Connell School senior Lauren Yarkony, for one, is highly satisfied with her choice of major and college. “I was drawn to the opportunity to have a hands-on, challenging, and enriching nursing degree that was rooted in the Boston College liberal arts education. My co-curricular activities have prepared me to deliver patient-centered care to a diverse population, and have empowered me to seek nursing opportunities with BC nursing in Nicaragua over spring break.
“I didn’t fathom the depth and breadth of education enrolling in college to be ‘just a nurse’ would give me. My education here has taught me critical thinking, teamwork, time management, communication skills and service to others-– but above all else, BC nursing has helped me become a more well-rounded human being.”
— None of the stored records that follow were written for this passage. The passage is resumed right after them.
(* ===== verification/ViewTopology.v ===== *)
(** * The topology that an update computes with

    The first stages of an update turn the network into one with a vertex for every PID:
    [find_pids] pins the PIDs of the view, [aggregate_topology] contracts the vertices of
    each of them, [handle_extra_nodes] removes or names the other vertices.  The lemmas
    say that the stages succeed, and how the vertices and edges of the result relate to
    those of the network. *)
From S2P Require Import Prelude StdMap Double IpAddr Pid Locking ServerObject PidMatrix.
From S2P Require Import PidAggregation NetState NetStateSpec PidRouting PidRoutingSpec ViewUpdate.
From S2P Require Import ViewUpdateSpec.

(** An invariant of a loop that carries a value and changes the state. *)
Lemma st_fold_inv {S A B} (I : list B → A → S → Prop) (f : B → A → ST S A) l a s : I [] a s →
  (∀ dn x rest a s, l = dn ++ x :: rest → I dn a s → ∃ a' s', f x a s = Ok (a', s') ∧ I (dn ++ [x]) a' s') →
  ∃ a' s', st_fold f l a s = Ok (a', s') ∧ I l a' s'.
Proof.
  intros H0 HS.
  assert (HG : ∀ rest dn a s, l = dn ++ rest → I dn a s → ∃ a' s', st_fold f rest a s = Ok (a', s') ∧ I l a' s').
  { induction rest as [|x rest IH]; intros dn a0 s0 El HI; cbn [st_fold].
    - rewrite app_nil_r in El. subst. eauto.
    - destruct (HS dn x rest a0 s0 El HI) as (a1 & s1 & E1 & H1). rewrite (st_bind_Ok _ _ _ _ _ E1).
      apply (IH (dn ++ [x])); [by rewrite <- app_assoc|done]. }
  by apply (HG l []).
Qed.

Section topology.
Context {M : Type} `{SharedMutex M}.
Variable new_addr : list positive → positive.
Hypothesis new_addr_fresh : ∀ l, new_addr l ∉ l.
Implicit Types s : NetState (M := M).
Notation G s := (graph_ (so_data s)).
Notation names s := (name_vert_map_ (so_data s)).

(** ** Properties of a vertex *)
Lemma update_vertex_Ok s v f : net_locked s → v ∈ vertices (G s) → (∀ p, v_name (f p) = v_name p) →
  ∃ s', (on_graph (put_vprop v f);; so_changed) s = Ok (tt, s') ∧ net_locked s' ∧
    g_edges (G s') = g_edges (G s) ∧ names s' = names s ∧
    ∀ x, vp (G s') x = if decide (x = v) then f <$> vp (G s) x else vp (G s) x.
Proof.
  intros [N Hw] Hv Hn. destruct (put_vprop_Ok (G s) v f (no_graph _ N) Hv) as (g' & P1 & G1 & _ & E1 & X1).
  destruct (graph_changed_Ok _ s g' Hw P1) as (s' & R & W & D). exists s'. split; [done|]. rewrite D. cbn.
  split_and!; [|done..]. split; [|done]. rewrite D. destruct N as [N1 N2 N3]. split; cbn; [done..|].
  intros n x. rewrite N3. setoid_rewrite X1. split.
  - intros (p & E & <-). case_decide; [exists (f p)|exists p]; by rewrite E.
  - intros (p & E & <-). case_decide; [|eauto]. apply fmap_Some in E as (q & E & ->). exists q. by rewrite Hn.
Qed.

(** The states differ in the PIDs of vertices only. *)
Record same_shape s s' : Prop := {
  ss_locked : net_locked s';
  ss_edges : g_edges (G s') = g_edges (G s);
  ss_names : names s' = names s;
  ss_props x : (λ p, (v_external p, v_name p)) <$> vp (G s') x = (λ p, (v_external p, v_name p)) <$> vp (G s) x
}.

Lemma same_shape_refl s : net_locked s → same_shape s s.
Proof. by split. Qed.

Lemma same_shape_trans s1 s2 s3 : same_shape s1 s2 → same_shape s2 s3 → same_shape s1 s3.
Proof. intros [A1 A2 A3 A4] [B1 B2 B3 B4]. split; [done|congruence..|]. intros x. by rewrite B4. Qed.
Lemma step_ok n s e s' : jobs_ok n s → step e s = Some s' → jobs_ok n s'.
Proof.
  intros O. destruct e as [i|i|i|i|job who| |t]; cbn [step].
  - destruct (threads_ s !! i) as [[]|] eqn:Hi; try done. pose proof (turn_ok n s i O Hi) as X.
    destruct (dequeue_turn s) as [w q]. by intros [= <-].
  - destruct (threads_ s !! i) as [[|[d|]| |]|] eqn:Hi; try done. destruct (d <=? now s)%Z; [|done]. intros [= <-]. by eapply ready_ok.
  - destruct (threads_ s !! i) as [[]|] eqn:Hi; try done. intros [= <-]. by eapply ready_ok.
  - destruct (threads_ s !! i) as [[]|] eqn:Hi; try done. intros [= <-]. by eapply ready_ok.
  - case_decide as HW; [|done]. intros [= <-]. by apply enqueue_ok.
  - intros [= <-]. by apply stop_ok.
  - destruct (Z.leb_spec (now s) t); [|done]. intros [= <-]. destruct O as [O1 O2 O3 O4 O5 O6 O7]. split; cbn; try done.
    intros i j Hi%O4. lia.
Qed.

Lemma reachable_ok n s : reachable n s → jobs_ok n s.
Proof.
  induction 1 as [t s E|e s s' _ IH E]; [|by eapply step_ok]. unfold jobs_start in E. rewrite decide_False in E by (cbn; lia).
  injection E as <-. assert (HR : ∀ i w, replicate n (@Ready J) !! i = Some w → w = Ready) by (intros i w [-> _]%lookup_replicate; done).
  split; cbn; [constructor|done|apply length_replicate|..].
  - by intros i j ?%HR.
  - by intros i ?%HR.
  - done.
  - done.
Qed.
End spec.

(** ** Progress *)
Section progress.
Context {J : Type} `{JobLaws J}.
Implicit Types (s : JobQueue J).

(** The events that happen without a caller and without a thread that wakes up by itself. *)
Definition forced (e : event J) : bool := match e with Turn _ | Timeout _ | Finish _ | Tick _ => true | _ => false end.

Lemma steps_app es1 es2 s s1 : steps es1 s = Some s1 → steps (es1 ++ es2) s = steps es2 s1.
Proof.
  revert s. induction es1 as [|e es1 IH]; intros s; cbn; [by intros [= <-]|]. destruct (step e s); [|done]. apply IH.
Qed.

(** A thread that is ready takes the first job when it is due. *)
Lemma take_job s i j q : threads_ s !! i = Some Ready → is_stopping_ s = false → queue_ s = j :: q → (get_deadline j ≤ now s)%Z →
  ∃ s', step (Turn i) s = Some s' ∧ threads_ s' !! i = Some (Running j).
Proof.
  intros Hi Hst Eq Hd. cbn [step]. rewrite Hi. unfold dequeue_turn. rewrite Hst, Eq.
  replace (now s <? get_deadline j)%Z with false by (symmetry; apply Z.ltb_ge; lia). eexists. split; [reflexivity|]. cbn.
  apply list_lookup_insert_eq. by eapply lookup_lt_Some.
Qed.

(** A thread that attends the deadline becomes ready in at most one step when it is due. *)
Lemma become_ready s i w d : threads_ s !! i = Some w → attends d w → (d ≤ now s)%Z →
  ∃ es s', length es ≤ 1 ∧ Forall (λ e, forced e = true) es ∧ steps es s = Some s' ∧ threads_ s' !! i = Some Ready ∧
    queue_ s' = queue_ s ∧ is_stopping_ s' = is_stopping_ s ∧ now s' = now s.
Proof.
  intros Hi HA Hd. assert (Hl : i < length (threads_ s)) by by eapply lookup_lt_Some.
  destruct w as [|[d'|]|j|]; cbn in HA; try done.
  - exists [], s. split_and!; [cbn; lia|constructor|done..].
  - exists [Timeout i]. eexists. split_and!; [done|by repeat constructor| |..].
    + cbn [steps step]. rewrite Hi. replace (d' <=? now s)%Z with true by (symmetry; apply Z.leb_le; lia). reflexivity.
    + cbn. by apply list_lookup_insert_eq.
    + done.
    + done.
    + done.
  - exists [Finish i]. eexists. split_and!; [done|by repeat constructor| |..].
    + cbn [steps step]. rewrite Hi. reflexivity.
    + cbn. by apply list_lookup_insert_eq.
    + done.
    + done.
    + done.
Qed.

(** C7. No wake-up is lost: in every reachable state of a started queue with a thread, if a
    job is first in the queue then at most three steps that are not under the control of a
    caller (time passing to the deadline, the end of a wait or of a running job, and a turn
    of that thread) start this job. *)
Theorem first_job_gets_started n s j q : reachable n s → n ≠ 0 → is_stopping_ s = false → queue_ s = j :: q →
  ∃ es s', length es ≤ 3 ∧ Forall (λ e, forced e = true) es ∧ steps es s = Some s' ∧
    ∃ i, threads_ s' !! i = Some (Running j).
Proof.
  intros HR Hn Hst Eq. apply reachable_ok in HR as O. destruct (jo_attended _ _ O j q Hst Eq Hn) as (i & w & Hi & HA).
  set (t := Z.max (now s) (get_deadline j)). set (s1 := MkJobQueue (pool_size_ s) (queue_ s) (is_stopping_ s) (threads_ s) t).
  assert (E1 : step (Tick t) s = Some s1) by (cbn; by replace (now s <=? t)%Z with true by (symmetry; apply Z.leb_le; lia)).
  destruct (become_ready s1 i w (get_deadline j) Hi HA) as (es & s2 & L2 & F2 & E2 & Hi2 & Q2 & St2 & N2); [cbn; lia|].
  destruct (take_job s2 i j q Hi2) as (s3 & E3 & Hi3); [rewrite St2; exact Hst|rewrite Q2; exact Eq|rewrite N2; cbn; lia|].
  exists (Tick t :: es ++ [Turn i]), s3. split_and!.
  - cbn. rewrite length_app. cbn. lia.
  - constructor; [done|]. apply Forall_app. split; [done|by repeat constructor].
  - cbn [steps]. rewrite E1, (steps_app _ _ _ _ E2). cbn [steps]. by rewrite E3.
  - eauto.
Qed.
While its enrollment numbers fluctuate over time, the political science program has long been a fixture among BC’s most popular majors – perhaps not surprising given that the University counts Thomas P. “Tip” O’Neill and John Kerry among its alumni.
Department chair Professor Susan Shell says the challenge “has been how to meet high demand for our courses with strained resources, while preserving for all of our majors what we consider to be fundamentals of a broad education in political science: theoretical depth; substantive breadth; heavy and serious reading loads, joined with intensive and rigorous writing assignments; many courses with medium-sized lecture or seminar-sized formats; faculty of all ranks who are conscientious teachers and tough graders; hands-on thesis advising, and so on.
“That this year the number of our majors has reached a 25-year high is a gratifying affirmation of our approach.”